Bots Now Generate More Web Traffic Than Humans – Cloudflare (RT)

Bots and AI agents now generate more web traffic than humans, according to data from internet infrastructure company Cloudflare. CEO Matthew Prince has described the development as a major turning point in the history of the web. Recent Cloudflare Radar data shows that automated bot requests account for roughly 57% of traffic to ordinary webpages across a selection of websites using the company’s services, compared with about 43% generated by humans.


“Welp, that happened faster than I predicted,” Cloudflare co-founder and CEO Matthew Prince wrote on X on Wednesday. He stated that he had expected automated traffic to overtake human activity only in 2027, but that “agentic traffic” has grown rapidly enough for bots to pass humans “for the first time in the Internet’s history.” The shift is primarily being driven by AI agents – automated systems that browse, retrieve, and process web content on behalf of users. While a human might visit a handful of websites before making a purchase or researching a topic, an AI agent can scan thousands of pages in order to produce an answer or complete a task.

Cloudflare’s figures suggest that much of today’s web activity is no longer ordinary browsing by people clicking through pages, but machine-to-machine traffic with automated systems requesting data from websites, apps, services and databases. The data covers web traffic only and does not include activities such as streaming, messaging, gaming, or app usage. The trend has revived debate over the “dead internet theory,” the idea that much of online activity is increasingly generated by bots, automated accounts, and AI systems interacting with other machine-made content.

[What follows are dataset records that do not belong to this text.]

(** The pieces of [s.split(/\s+/)]; [piece] is the current piece,
    reversed, and [inSep] says that the previous unit was a separator. *)
Fixpoint split_ws_aux (s piece : jsstring) (inSep : bool) : list jsstring :=
  match s with
  | [] => [rev piece]
  | c :: s' =>
      if is_ws c
      then if inSep then split_ws_aux s' piece true
           else rev piece :: split_ws_aux s' [] true
      else split_ws_aux s' (c :: piece) false
  end.

Definition split_ws (s : jsstring) : list jsstring := split_ws_aux s [] false.

(** The decimal digits of an integer, as in a template literal. *)
Definition of_Z (z : Z) : jsstring :=
  u (NilZero.string_of_int (Z.to_int z)).

(** No code unit of [s] is white space. *)
Definition ws_free (s : jsstring) : Prop := forallb (fun c => negb (is_ws c)) s = true.

(** Every code unit of [s] is white space. *)
Definition blank (s : jsstring) : Prop := forallb is_ws s = true.

End JsString.

Import JsString.

(** ** The chunker *)

Module Chunker.

(** ['pdf' | 'url' | 'text'] *)
Inductive SourceKind := Pdf | Url | Text.

Record ChunkingOptions := {
  chunkSize : Z;
  chunkOverlap : Z;
  minChunkSize : Z;
  preserveParagraphs : bool
}.

(** [Partial<ChunkingOptions>]: [None] is an absent key. *)
Record PartialChunkingOptions := {
  p_chunkSize : option Z;
  p_chunkOverlap : option Z;
  p_minChunkSize : option Z;
  p_preserveParagraphs : option bool
}.

Definition no_options : PartialChunkingOptions :=
  {| p_chunkSize := None; p_chunkOverlap := None;
     p_minChunkSize := None; p_preserveParagraphs := None |}.

Definition DEFAULT_CHUNKING_OPTIONS : ChunkingOptions :=
  {| chunkSize := 1000; chunkOverlap := 200;
     minChunkSize := 100; preserveParagraphs := true |}.

Definition or_default {A} (o : option A) (d : A) : A :=
  match o with Some a => a | None => d end.

(** [{ ...DEFAULT_CHUNKING_OPTIONS, ...options }] *)
Definition merge_options (options : PartialChunkingOptions) : ChunkingOptions :=
  {| chunkSize := or_default (p_chunkSize options) (chunkSize DEFAULT_CHUNKING_OPTIONS);
     chunkOverlap := or_default (p_chunkOverlap options) (chunkOverlap DEFAULT_CHUNKING_OPTIONS);
     minChunkSize := or_default (p_minChunkSize options) (minChunkSize DEFAULT_CHUNKING_OPTIONS);
     preserveParagraphs :=
       or_default (p_preserveParagraphs options) (preserveParagraphs DEFAULT_CHUNKING_OPTIONS) |}.

Record ChunkMetadata := {
  wordCount : Z;
  charCount : Z;
  source : SourceKind;
  documentTitle : jsstring
}.

Record DocumentChunk := {
  id : jsstring;
  documentId : jsstring;
  content : jsstring;
  index : Z;
  startIndex : Z;
  endIndex : Z;
  metadata : ChunkMetadata
}.

(** [createChunk]; [now] is what [Date.now()] returns at the call. *)
Definition createChunk (now : Z) (content : jsstring) (index startIndex endIndex : Z)
    (source : SourceKind) (documentTitle : jsstring) : DocumentChunk :=
  {| id := u "chunk-" ++ of_Z now ++ u "-" ++ of_Z index;
     documentId := [];
     content := content;
     index := index;
     startIndex := startIndex;
     endIndex := endIndex;
     metadata := {| wordCount := Z.of_nat (List.length (split_ws content));
                    charCount := len content;
                    source := source;
                    documentTitle := documentTitle |} |}.

(** The normalisation at the head of [chunkText]. *)
Definition cleanText (text : jsstring) : jsstring :=
  trim (collapse_newlines 0 (replace_cr (replace_crlf text))).

(** The end of the window that starts at [startIndex]: the hard cut,
    moved to a paragraph break or a full stop when [preserveParagraphs]
    asks for it. *)
Definition window_end (opts : ChunkingOptions) (clean : jsstring) (startIndex : Z) : Z :=
  let endIndex := Z.min (startIndex + chunkSize opts) (len clean) in
  if preserveParagraphs opts && (endIndex <? len clean) then
    let paragraphEnd := lastIndexOf clean [LF; LF] endIndex in
    if paragraphEnd >? startIndex + minChunkSize opts then paragraphEnd + 2
    else
      let sentenceEnd := lastIndexOf clean [DOT] endIndex in
      if sentenceEnd >? startIndex + minChunkSize opts then sentenceEnd + 1
      else endIndex
  else endIndex.

Definition next_start (opts : ChunkingOptions) (startIndex endIndex : Z) : Z :=
  Z.max (endIndex - chunkOverlap opts) (startIndex + minChunkSize opts).

Section Loop.

(** [clock n] is the value of the [n]-th reading of [Date.now()]. *)
Variable clock : nat -> Z.
Variable opts : ChunkingOptions.
Variable clean : jsstring.

(** The [while] loop of [chunkText].  [ticks] counts the readings of
    the clock so far, [chunks] is the array, [chunks.push] appends. *)
Fixpoint chunk_loop (fuel : nat) (startIndex chunkIndex : Z)
    (chunks : list DocumentChunk) (ticks : nat) : option (list DocumentChunk) :=
  match fuel with
  | O => None
  | S fuel' =>
      if startIndex <? len clean then
        let endIndex := window_end opts clean startIndex in
        let chunkContent := trim (slice clean startIndex endIndex) in
        let emit := len chunkContent >=? minChunkSize opts in
        let chunks' :=
          if emit
          then chunks ++ [createChunk (clock ticks) chunkContent chunkIndex
                            startIndex endIndex Text (u "Document")]
          else chunks in
        let chunkIndex' := if emit then chunkIndex + 1 else chunkIndex in
        let ticks' := if emit then S ticks else ticks in
        let nextStart := next_start opts startIndex endIndex in
        if nextStart >=? endIndex then Some chunks'
        else chunk_loop fuel' nextStart chunkIndex' chunks' ticks'
      else Some chunks
  end.

End Loop.

(** [chunkText(text, options)].  [None]: the loop needs more fuel. *)
Definition chunkText (clock : nat -> Z) (fuel : nat) (text : jsstring)
    (options : PartialChunkingOptions) : option (list DocumentChunk) :=
  let opts := merge_options options in
  if match trim text with [] => true | _ => false end then Some []
  else
    let clean := cleanText text in
    if len clean <=? chunkSize opts
    then Some [createChunk (clock O) clean 0 0 (len clean) Text (u "Single Document")]
    else chunk_loop clock opts clean fuel 0 0 [] O.

(** What the chunk list of a document is to satisfy, over the text
    [clean] that the offsets count in. *)

(** The offsets of a chunk lie in the text, in order, and the content
    is the trimmed slice between them. *)
Definition well_formed (clean : jsstring) (c : DocumentChunk) : Prop :=
  0 <= startIndex c /\ startIndex c < endIndex c /\ endIndex c <= len clean /\
  content c = trim (slice clean (startIndex c) (endIndex c)).

(** The sequence indices are [k], [k + 1], ... in list order. *)
Definition indexed_from (k : Z) (l : list DocumentChunk) : Prop :=
  List.map index l = List.map (fun i => k + Z.of_nat i) (seq 0 (List.length l)).

(** [startIndex] increases strictly along the list. *)
Definition increasing_starts (l : list DocumentChunk) : Prop :=
  StronglySorted (fun a b => startIndex a < startIndex b) l.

The rise of bot traffic has also threatened the internet’s advertising-based business model. Since bots do not click on ads, concerns have been raised about whether websites may eventually charge AI agents for access to content. Meanwhile, researchers have also noted that large parts of the older web have been disappearing. A 2024 Pew Research Center study found that 38% of webpages that existed in 2013 were no longer accessible a decade later, fueling concerns that the open web is being transformed from a space built around human browsing into one increasingly dominated by automated systems.